═══ Data supplied

(** X21. Whatever the mode, a call of [organize_files] counts each record
    of its scope at most once, as successful or as failed, and never under
    zero; every failed operation has its error in the log, and beyond those
    the call logs at most one error for each category it goes through (the
    directory that could not be created). *)
Theorem organize_accounting io (base_output_dir : path)
    (copy_files dry_run : bool) (file_type_filter : option string)
    (move_to_dir : option path) (st : cataloger) (fs : node) :
  let st' := (organize_files io base_output_dir copy_files dry_run
                file_type_filter move_to_dir st fs).1 in
  let s := successful_operations (operation_stats st') in
  let f := failed_operations (operation_stats st') in
  (0 ≤ s)%Z ∧ (0 ≤ f)%Z
  ∧ (s + f ≤ Z.of_nat (length (organize_scope file_type_filter st)))%Z
  ∧ (Z.of_nat (length (errors st)) + f
     ≤ Z.of_nat (length (errors st'))
     ≤ Z.of_nat (length (errors st)) + f
       + Z.of_nat (length (organize_items file_type_filter st)))%Z.
Proof.
  intros st' s f. unfold s, f, st'. rewrite organize_files_fold.
  destruct (organize_items_account io copy_files dry_run
              (base_path_of base_output_dir move_to_dir) move_to_dir
              (organize_items file_type_filter st)
              (organize_start file_type_filter st) fs)
    as (H1 & H2 & H3 & H4).
  assert (successful (organize_start file_type_filter st) = 0%Z
          ∧ failed (organize_start file_type_filter st) = 0%Z
          ∧ errors (organize_start file_type_filter st) = errors st)
    as (Hs0 & Hf0 & He0).
  { unfold organize_start. destruct file_type_filter as [g|]; [|done].
    case_bool_decide; [done|].
    by destruct (dict_get (lower g) categories). }
  unfold counted, other_errors in *. rewrite Hs0, Hf0, He0 in *.
  unfold successful, failed, organize_scope in *.
  repeat split; lia.
Qed.

Lemma organize_category_empty io copy_files dry_run base_path move_to_dir acc
    category :
  organize_category io copy_files dry_run base_path move_to_dir acc
    (category, []) = acc.
Proof. by destruct acc. Qed.

Lemma flat_map_snd_nil {A B} (items : list (A * list B)) :
  flat_map snd items = [] → Forall (λ item, item.2 = []) items.
Proof.
  induction items as [|[a l] items IH]; simpl; [done|].
  intros [-> H]%app_eq_nil. constructor; [done|by apply IH].
Qed.

(** X19. A call of [organize_files] that has nothing in its scope (an empty
    catalogue, a filter that is not a category name, or a category without
    records) does nothing, in any mode: the file system is untouched (not
    even the destination directory is created), nothing is logged, and the
    counters are 0. *)
Theorem organize_nothing io (base_output_dir : path)
    (copy_files dry_run : bool) (file_type_filter : option string)
    (move_to_dir : option path) (st : cataloger) (fs : node) :
  organize_scope file_type_filter st = [] →
  let after := organize_files io base_output_dir copy_files dry_run
                 file_type_filter move_to_dir st fs in
  after.2 = fs
  ∧ errors after.1 = errors st
  ∧ operation_stats after.1 = op_stats_zero.
Proof.
  intros Hscope after. unfold after. rewrite organize_files_fold.
  apply flat_map_snd_nil in Hscope.
  assert (operation_stats (organize_start file_type_filter st) = op_stats_zero
          ∧ errors (organize_start file_type_filter st) = errors st)
    as [Ho He].
  { unfold organize_start. destruct file_type_filter as [g|]; [|done].
    case_bool_decide; [done|].
    by destruct (dict_get (lower g) categories). }
  rewrite <- Ho, <- He.
  generalize (organize_start file_type_filter st). intros st0.
  induction Hscope as [|[category files] items Hnil _ IH]; [done|].
  cbn [fold_left]. simpl in Hnil. subst files.
  by rewrite organize_category_empty.
Qed.

Lemma organize_nothing_witness :
  let after := organize_files no_fault ["out"] true false (Some "videos")
                 None twins fs_twins in
  after.2 = fs_twins
  ∧ errors after.1 = errors twins
  ∧ operation_stats after.1 = op_stats_zero.
Proof.
  apply (organize_nothing no_fault ["out"] true false (Some "videos") None).
  reflexivity.
Defined.

Lemma process_file_scan_fields io src dst copy_files st fs :
  scan_fields (_process_file io src dst copy_files st fs).1.2 = scan_fields st.
Proof.
  destruct (process_file_result io src dst copy_files st fs)
    as [[_ ->]|(_ & _ & e & ->)]; done.
Qed.

Lemma organize_file_scan_fields io copy_files dry_run category_dir st fs r :
  scan_fields (organize_file io copy_files dry_run category_dir (st, fs) r).1
  = scan_fields st.
Proof.
  destruct (organize_file_step io copy_files dry_run category_dir st fs r)
    as [->|[e ->]]; done.
Qed.

Lemma organize_loop_scan_fields io copy_files dry_run category_dir files :
  ∀ st fs,
  scan_fields (fold_left (organize_file io copy_files dry_run category_dir)
                 files (st, fs)).1
  = scan_fields st.
Proof.
  induction files as [|r files IH]; intros st fs; cbn [fold_left]; [done|].
  pose proof (organize_file_scan_fields io copy_files dry_run category_dir
                st fs r) as H.
  destruct (organize_file io copy_files dry_run category_dir (st, fs) r)
    as [st1 fs1]. simpl in H. by rewrite IH.
Qed.

Lemma organize_items_scan_fields io copy_files dry_run base_path move_to_dir
    items : ∀ st fs,
  scan_fields (fold_left
                 (organize_category io copy_files dry_run base_path
                    move_to_dir) items (st, fs)).1
  = scan_fields st.
Proof.
  induction items as [|[category files] items IH]; intros st fs;
    cbn [fold_left]; [done|].
  assert (scan_fields (organize_category io copy_files dry_run base_path
                         move_to_dir (st, fs) (category, files)).1
          = scan_fields st) as H.
  { unfold organize_category. destruct files as [|r files]; [done|].
    destruct dry_run; [apply organize_loop_scan_fields|].
    destruct (mkdir_p _ _); [done|apply organize_loop_scan_fields]. }
  destruct (organize_category _ _ _ _ _ _ _) as [st1 fs1]. simpl in H.
  by rewrite IH.
Qed.

Lemma catalog_touch_records k cat :
  flat_map snd (catalog_touch k cat) = flat_map snd cat
  ∧ ∀ c, default [] (dict_get c (catalog_touch k cat))
         = default [] (dict_get c cat).
Proof.
  unfold catalog_touch. destruct (dict_get k cat) as [l|] eqn:Hk; [done|].
  split.
  - rewrite flat_map_app. simpl. by rewrite app_nil_r.
  - intros c. clear Hk. induction cat as [|[a l] rest IH]; simpl.
    + by case_bool_decide.
    + by case_bool_decide.
Qed.

(** X22. The organiser reads the catalogue and never changes what the scan
    built: after any call of [organize_files] the records of the catalogue
    and the list of every category are the same, and so are the statistics,
    the exclusion set and the set of folders. (With a filter, the key of the
    filter may be added to the catalogue with an empty list.) *)
Theorem organize_keeps_scan_results io (base_output_dir : path)
    (copy_files dry_run : bool) (file_type_filter : option string)
    (move_to_dir : option path) (st : cataloger) (fs : node) :
  let st' := (organize_files io base_output_dir copy_files dry_run
                file_type_filter move_to_dir st fs).1 in
  cataloged st' = cataloged st
  ∧ (∀ c, catalog_list c st' = catalog_list c st)
  ∧ stats st' = stats st
  ∧ exclude_paths st' = exclude_paths st
  ∧ folders_with_files st' = folders_with_files st
  ∧ (file_type_filter = None → catalog st' = catalog st).
Proof.
  intros st'. unfold st'. rewrite organize_files_fold.
  pose proof (organize_items_scan_fields io copy_files dry_run
                (base_path_of base_output_dir move_to_dir) move_to_dir
                (organize_items file_type_filter st)
                (organize_start file_type_filter st) fs) as H.
  set (final := (fold_left _ _ _).1) in *.
  unfold scan_fields in H. injection H as Hc Hs He Hf.
  unfold cataloged, catalog_list. rewrite Hc, Hs, He, Hf.
  unfold organize_start.
  destruct file_type_filter as [g|]; [|done].
  case_bool_decide; [done|].
  destruct (dict_get (lower g) categories); [|done].
  cbn [catalog stats exclude_paths folders_with_files set_catalog
       set_operation_stats].
  destruct (catalog_touch_records (lower g) (catalog st)) as [H1 H2].
  by rewrite H1.
Qed.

══════

Problem description: Copy only the entries from the first line to the line with "(0 ≤ s)%Z ∧ (0 ≤ f)%Z", each exactly as it appears.

Problem solution:
(** X21. Whatever the mode, a call of [organize_files] counts each record
    of its scope at most once, as successful or as failed, and never under
    zero; every failed operation has its error in the log, and beyond those
    the call logs at most one error for each category it goes through (the
    directory that could not be created). *)
Theorem organize_accounting io (base_output_dir : path)
    (copy_files dry_run : bool) (file_type_filter : option string)
    (move_to_dir : option path) (st : cataloger) (fs : node) :
  let st' := (organize_files io base_output_dir copy_files dry_run
                file_type_filter move_to_dir st fs).1 in
  let s := successful_operations (operation_stats st') in
  let f := failed_operations (operation_stats st') in
  (0 ≤ s)%Z ∧ (0 ≤ f)%Z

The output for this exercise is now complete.